Eko-Anksiyete’nin fiziksel sağlık üzerindeki etkilerine de değinen Tiftikci, “Eko-Anksiyete bireylerde uyku sorunları, sindirim problemleri, iştah değişikliklerine bağlı aşırı kilo alma ya da verme, baş ağrısı, bağışıklık sisteminin zayıflaması sonucu var olan sağlık problemlerinin daha da kötüye gitmesi gibi problemlere yol açabilir.” dedi.
“DERDİMİZİ ÜRETİME VE FAYDAYA DÖNÜŞTÜRMELİYİZ”
Ekolojik kaygıyla nasıl başa çıkılabileceği hakkında bilgi veren Tiftikci, “Öncelikle bizi kaygılandıran durumlarla ilgili bilgi edinmek gerekir, çünkü belirsizlik daha da zorlayıcı olabilir; ancak bilgi edindiğimiz kaynaklara ve bilgi edinme süresine sınır koymamız çok önemli. Güvenilir kaynaklardan bilgi edindikten sonra hayatımıza devam etmeliyiz. Özellikle arka planda duygusal müziklere, acıklı konuşmalara yer verilen paylaşımlar bizi daha çok zorlayacaktır. Bu tuzaklara düşmeyelim. İkinci olarak duygularımızı yönetebilmek için onları tanımamız çok önemli. Kaygı da bir duygu. Ben bu duyguyu ne zaman yaşıyorum? Bu duyguyu hissettiğim esnada aklımdan hangi düşünceler geçiyor? Tam bu sırada bedenimin neresinde hangi duyumları hissediyorum? Aklımdan geçen düşünceler ne kadar gerçekçi? Bu konuda yapabileceğim neler var? gibi sorularla yaşadığımız duyguları ve aklımızdan geçen düşünceleri incelemeyi de öneriyorum. Yazarak yaptığımızda daha da iyi oluyor. Bu konuları güvendiğimiz bir arkadaşımızla, yakınımızla ya da terapistimizle de konuşabiliriz elbette. Son olarak ise bize dert olan konuda yapabileceğimiz bir şey varsa o alanda harekete geçmeyi öneriyorum. Çevresel sorunlara karşı gönüllülük faaliyetlerine katılmak, kendi yaşam tarzımızı bu yönde şekillendirmek, bize bu alanda bir şeyler yapabildiğimizi gösterir. Derdimizi üretime, faydaya dönüştürmek her zaman bize iyi gelir. Doğa ile bağlantıda kalmak zaten her zaman önerdiğimiz bir şey. Doğa için doğayla kalmak mutlaka iyi gelecektir. Umudumuzu kaybetmememiz önemli.” ifadelerini kullandı.
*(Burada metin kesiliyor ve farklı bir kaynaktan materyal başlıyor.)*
(* ===== verification/Markup.v ===== *)
(** * What the pages write as markup

    Most of what the server sends is put on the page as text.  [page_markup]
    lists the places where it is written as markup, cell by cell and page by
    page, with the definitions that make it; the theorem is about them all.
    Left out are the places that write only the program's own texts (the
    rows of the editors, the menu of the themes, the cards of the guides), and
    the guides themselves, which Markdown is about: there a link target can
    add attributes to the renderer's own tags. *)

From Stdlib Require Import Ascii String ZArith NArith Lia.
From stdpp Require Import base list gmap strings numbers.
From S2P Require Import Prelude JsString Html Logs Subjects HostForm Acl Streams Hosts Vpn Tables Docker Traffic Overview.

Local Open Scope Z_scope.

(** The options of the country menu of an access rule: the names are the
    browser's, the codes the page's own. *)
Definition country_option (o : jstr * jstr) : list piece :=
  [Lit (jq "<option value=`" ++ o.1 ++ jq "`>"); ev o.2; Lit (js " (" ++ o.1 ++ js ")</option>")].
Definition country_menu (localeLeb : jstr → jstr → bool) (countryName : jstr → jstr) : list piece :=
  Lit (jq "<option value=``>Select a country...</option>")
  :: concat (map country_option (sort_by (λ a b, localeLeb a.2 b.2) (map (λ c, (c, countryName c)) COUNTRY_CODES))).

Section markup.
Context (toLowerCase date_text date_time_text countryName : jstr → jstr) (now : Z) (date_ms : jstr → option Z).
Context (localeLeb : jstr → jstr → bool) (time_text : jstr → jstr).
Context (is_today : jstr → bool) (time_string date_time_string : jstr → jstr).

Inductive page_markup : list piece → Prop :=
  | log_row withHost e : page_markup (row_pieces is_today time_string date_time_string withHost e)
  | attention_line o a : a ∈ attention o → page_markup (attn_pieces a)
  | configuration c : page_markup (config_html c)
  | feature_list on : page_markup (features_html on)
  | host_backends d h l : (upstream_cell d h).1 = TdHtml l → page_markup l
  | host_access d h : page_markup (access_cell d h)
  | host_certificate d h l : cert_cell toLowerCase date_text d h = TdHtml l → page_markup l
  | certificate_row c : page_markup (cert_row date_time_text c)
  | custom_certificate c : page_markup (ccert_row now date_ms date_text c)
  | list_satisfy p a : page_markup (av_satisfy (acl_view_of localeLeb p a))
  | provider_session p : page_markup (iv_session (idp_view_of p))
  | stream_listen s : page_markup (listen_cell s)
  | stream_proto p acls x : page_markup (sv_proto (stream_view_of p acls x))
  | stream_sources acls s : page_markup (sources_cell acls s)
  | site_state s x : page_markup (site_state_html now date_ms s x)
  | device_state s d : page_markup (badge_html (device_badge now date_ms s d))
  | device_owner pp d l : (owner_cell now date_ms date_text pp d).1 = inr l → page_markup l
  | session_state blocked s : page_markup (badge_html (session_badge now date_ms time_text blocked s))
  | docker_endpoints l : page_markup (endpoints_html l)
  | docker_disabled : page_markup docker_off
  | container_host c : page_markup (kr_host (container_row_of c))
  | container_route c : page_markup (kr_route (container_row_of c))
  | container_detail c : page_markup (detail_cell c)
  | container_warnings c : page_markup (warn_cell c)
  | geoip_state g : page_markup (geoip_html g)
  | geoip_lookup r : page_markup (lookup_html countryName r)
  | own_addresses own : page_markup (own_html own)
  | country_choice : page_markup (country_menu localeLeb countryName).

Lemma config_ok c : contained (config_html c).
Proof.
  assert (∀ page label value sub bad, page ∈ ["hosts"; "certs"; "streams"; "access"; "docker"]%string → contained (config_row page label value sub bad)) as H.
  { intros page label value sub bad Hp. split; [|unfold config_row; inerts_by]. unfold config_row.
    repeat (apply elem_of_cons in Hp as [->|Hp]; [destruct bad; tpl_end_by|]). by apply not_elem_of_nil in Hp. }
  unfold config_html. repeat apply contained_app; try (apply H; apply (bool_decide_unpack _); by_compute).
  destruct (oc_docker c) as [[r n]|]; [|apply contained_nil]. apply H. apply (bool_decide_unpack _). by_compute.
Qed.

Lemma features_ok on : contained (features_html on).
Proof.
  apply contained_concat, map_contained. intros f. unfold feature_html. destruct (on (js f.2)); contained_by.
Qed.

Lemma muted_ok s : contained (muted [ev s]).
Proof. unfold muted. cbn [app]. contained_by. Qed.

Lemma listen_ok s : contained (listen_cell s).
Proof.
  unfold listen_cell. apply contained_app; [contained_by|]. set (l := _ ++ _). destruct l as [|b l]; [apply contained_nil|].
  apply contained_cons_lit; [by_compute|]. apply join_contained; [by_compute|]. apply map_contained, muted_ok.
Qed.

Lemma sources_ok acls s : contained (sources_cell acls s).
Proof.
  unfold sources_cell. destruct (st_accessListId s); [contained_by|]. destruct (st_allowedCidrs s) as [|c l]; [contained_by|].
  destruct (1 <? length (c :: l))%nat; contained_by.
Qed.

Lemma ccert_ok c : contained (ccert_row now date_ms date_text c).
Proof. unfold ccert_row. destruct (truthy (cc_notAfter c) && _); contained_by. Qed.

Lemma country_code_ok c n : c ∈ COUNTRY_CODES → contained (country_option (c, n)).
Proof.
  intros Hc. assert (forallb (λ c, bool_decide (hrun HText (jq "<option value=`" ++ c ++ jq "`>") = HText
    ∧ hrun HText (js " (" ++ c ++ js ")</option>") = HText)) COUNTRY_CODES = true) as H by by_compute.
  rewrite forallb_forall in H. apply list_elem_of_In, H, bool_decide_eq_true in Hc as [H1 H2].
  unfold country_option. cbn [fst snd]. apply contained_cons_lit; [exact H1|]. apply contained_cons_val; [apply esc_inert|].
  apply contained_cons_lit; [exact H2|apply contained_nil].
Qed.
Lemma country_options_ok leb (name : jstr → jstr) codes : (∀ c n, c ∈ codes → contained (country_option (c, n))) →
  contained (concat (map country_option (sort_by leb (map (λ c, (c, name c)) codes)))).
Proof.
  intros H. apply contained_concat, List.Forall_map, list.Forall_forall. intros [c n] Hc. rewrite sort_by_perm in Hc.
  apply list_elem_of_fmap in Hc as (c' & [= -> ->] & Hc). by apply H.
Qed.
Lemma country_ok : contained (country_menu localeLeb countryName).
Proof. apply contained_cons_lit; [by_compute|]. apply country_options_ok. exact country_code_ok. Qed.

(** C8. No text from outside changes the markup of a page: wherever the pages
    write what the server, a client of a host, the browser or the user gave
    as markup (rows of the request log, the overview, the tables of hosts,
    certificates, lists, providers and streams, the VPN page, Docker, GeoIP
    and the country menu), the tags and attributes are the page's own, the
    same as if every such text were empty, and what follows is outside of
    every tag.  The one place left out is the view of the built-in guides,
    written by [renderMarkdown] (see Markdown): its tags are the renderer's
    own, but a link target can add attributes. *)
Theorem pages_contained l : page_markup l →
  same_markup (tpl l) (tpl (map blank l)) ∧ hrun HText (tpl l) = HText.
Proof.
  intros H. apply contained_markup. destruct H.
  - apply row_pieces_contained.
  - by eapply attention_contained.
  - apply config_ok.
  - apply features_ok.
  - pose proof (upstream_cell_ok d h) as T. by rewrite H in T.
  - apply access_cell_ok.
  - pose proof (cert_cell_ok toLowerCase date_text d h) as T. by rewrite H in T.
  - apply cert_row_ok.
  - apply ccert_ok.
  - unfold acl_view_of. cbn [av_satisfy]. contained_by.
  - unfold idp_view_of. cbn [iv_session]. contained_by.
  - apply listen_ok.
  - apply muted_ok.
  - apply sources_ok.
  - apply site_state_ok.
  - apply device_state_ok.
  - pose proof (owner_cell_ok now date_ms date_text pp d) as T. by rewrite H in T.
  - apply session_state_ok.
  - apply endpoints_ok.
  - unfold docker_off. contained_by.
  - unfold container_row_of. cbn [kr_host]. contained_by.
  - unfold container_row_of. cbn [kr_route]. destruct (dk_routed c); apply badge_contained; by_compute.
  - apply detail_ok.
  - apply warn_ok.
  - apply geoip_ok.
  - apply lookup_ok.
  - apply own_ok.
  - apply country_ok.
Qed.
End markup.

(** ** The property at a concrete input *)

Definition evil_container : container :=
  Container (js "web") (js "local") true [js "<img src=x>"; jq "a`onload=`x"] (js "</td>") [] [js "<script>"].

Lemma pages_contained_witness :
  page_markup id id id id 0 (λ _, None) (λ _ _, true) id (λ _, true) id id (detail_cell evil_container)
  ∧ same_markup (tpl (detail_cell evil_container)) (jq ", <span class=`hs-muted`>&rarr; </span>").
Proof.
  assert (page_markup id id id id 0 (λ _, None) (λ _ _, true) id (λ _, true) id id (detail_cell evil_container)) as H by constructor.
  split; [exact H|]. destruct (pages_contained id id id id 0 (λ _, None) (λ _ _, true) id (λ _, true) id id _ H) as [E _].
  unfold same_markup in *. destruct E as [-> ->]. split; by_compute.
Defined.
“BİLİNÇLENMEK ÇOK KIYMETLİ”
Tiftikci, farkındalığın önemine dikkat çekerek, “Ne yaşadığımı bilirsem ve bu duyguyu anlamlandırabilirsem, onu yönetmem de kolaylaşır. Eko-Anksiyete’nin yalnızca bana özgü olmadığını bilmek, beni yalnızlık hissinden uzaklaştırır. Bu duyguya dair bilgi edinmek, onu kontrol etmenin en önemli adımıdır.” ifadelerini kullandı.